> **Directions for this task**: Among the lines of the records, please find those that contain the word "congruence" and copy them.
── Provided information ──
Lemma rep_sim (A : Type) (p : ascii -> bool) (cont cont' : cursor -> option A) :
  respects class_of p ->
  (forall k1 k1', cursor_sim class_of k1 k1' -> cont k1 = cont' k1') ->
  forall s s', Forall2 (same_class class_of) s s' ->
  forall lo hi k k', pos k = pos k' -> span k = span k' ->
  rep p lo hi s k cont = rep p lo hi s' k' cont'.
Proof.
  intros Hp Hcont s s' Hs.
  induction Hs as [|c c' s s' Hc Hs IH]; intros lo hi k k' Hpos Hspan.
  - simpl. destruct lo; [|reflexivity].
    apply Hcont. repeat split; simpl; auto.
  - cbn [rep]. rewrite (Hp c c' Hc).
    assert (Hstop :
      match lo with
      | 0 => cont (Cursor (prev k) (pos k) (c :: s) (span k))
      | S _ => None
      end =
      match lo with
      | 0 => cont' (Cursor (prev k') (pos k') (c' :: s') (span k'))
      | S _ => None
      end).
    { destruct lo; [|reflexivity].
      apply Hcont. repeat split; simpl; auto. }
    destruct (p c' && more_allowed hi); [|exact Hstop].
    rewrite (IH (Nat.pred lo) (dec_hi hi) (advance c s k) (advance c' s' k'));
      [| simpl; congruence | simpl; assumption].
    destruct (rep _ _ _ _ _ cont'); [reflexivity | exact Hstop].
Qed.

Lemma run_sim (A : Type) (r : regex) :
  class_regex class_of r ->
  forall (cont cont' : cursor -> option A),
  (forall k1 k1', cursor_sim class_of k1 k1' -> cont k1 = cont' k1') ->
  forall k k', cursor_sim class_of k k' -> run r k cont = run r k' cont'.
Proof.
  induction r as [p|p lo hi|r1 IH1 r2 IH2|r1 IH1|r1 IH1|];
    simpl; intros Hr cont cont' Hcont k k' Hk.
  - destruct Hk as (Hpos & Hspan & Hrest).
    destruct Hrest as [|c c' s s' Hc Hs]; [reflexivity|].
    rewrite (Hr c c' Hc). destruct (p c'); [|reflexivity].
    apply Hcont. repeat split; simpl; auto.
  - destruct Hk as (Hpos & Hspan & Hrest). now apply rep_sim.
  - destruct Hr as [Hr1 Hr2]. apply IH1; auto.
  - rewrite (IH1 Hr cont cont' Hcont k k' Hk).
    destruct (run r1 k' cont'); [reflexivity | now apply Hcont].
  - apply IH1; auto. intros k1 k1' (Hpos1 & Hspan1 & Hrest1).
    apply Hcont. destruct Hk as (Hpos & _ & _).
    repeat split; simpl; auto. congruence.
  - contradiction.
Qed.

(** Two texts with the same classes, character by character, are matched
    alike. *)
Lemma match_span_sim (r : regex) (before before' : option ascii) (s s' : str) :
  class_regex class_of r -> Forall2 (same_class class_of) s s' ->
  match_span r before s = match_span r before' s'.
Proof.
  intros Hr Hs. unfold match_span. apply run_sim; auto.
  - intros k1 k1' (Hpos & Hspan & _). congruence.
  - repeat split; simpl; auto.
Qed.

End Classes.

(** ** The phone pattern *)

Ltac each_ascii c :=
  destruct c as [[] [] [] [] [] [] [] []]; vm_compute; try reflexivity;
  try discriminate.

Lemma is_digit_class (c : ascii) :
  is_digit c = match phone_class_of c with PDigit => true | _ => false end.
Proof. each_ascii c. Qed.

Lemma sep_class_class (c : ascii) :
  sep_class c = match phone_class_of c with PSep => true | _ => false end.
Proof. each_ascii c. Qed.

Lemma eqb_plus_class (c : ascii) :
  Ascii.eqb "+" c = match phone_class_of c with PPlus => true | _ => false end.
Proof. each_ascii c. Qed.

Lemma eqb_lparen_class (c : ascii) :
  Ascii.eqb "(" c = match phone_class_of c with PLparen => true | _ => false end.
Proof. each_ascii c. Qed.

Lemma eqb_rparen_class (c : ascii) :
  Ascii.eqb ")" c = match phone_class_of c with PRparen => true | _ => false end.
Proof. each_ascii c. Qed.

Lemma phone_pattern_class : class_regex phone_class_of phone_pattern.
Proof.
  unfold phone_pattern, Lit1; simpl; unfold respects, same_class;
    repeat split; intros a b E.
  - now rewrite !eqb_plus_class, E.
  - now rewrite !is_digit_class, E.
  - now rewrite !sep_class_class, E.
  - now rewrite !eqb_lparen_class, E.
  - now rewrite !is_digit_class, E.
  - now rewrite !eqb_rparen_class, E.
  - now rewrite !sep_class_class, E.
  - now rewrite !is_digit_class, E.
  - now rewrite !sep_class_class, E.
  - now rewrite !is_digit_class, E.
Qed.

Lemma canon_char_class (c : ascii) :
  phone_class_of (canon_char c) = phone_class_of c.
Proof. unfold canon_char. now destruct (phone_class_of c). Qed.

(** The classes of the text up to one character past [body] decide the
    match. *)
Lemma match_span_canon (before : option ascii) (body post : str) :
  match_span phone_pattern before (body ++ post)
  = match_span phone_pattern None (map canon_char body ++ canon_tail post).
Proof.
  apply match_span_sim with (class_of := phone_class_of).
  - exact phone_pattern_class.
  - induction body as [|c body IH]; simpl.
    + destruct post as [|c post']; simpl; constructor.
      * unfold same_class. now rewrite canon_char_class.
      * clear. induction post'; constructor; unfold same_class; auto.
    + constructor; [|exact IH].
      unfold same_class. now rewrite canon_char_class.
Qed.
───
> **Answer space**:
      [| simpl; congruence | simpl; assumption].
    repeat split; simpl; auto. congruence.
  - intros k1 k1' (Hpos & Hspan & _). congruence.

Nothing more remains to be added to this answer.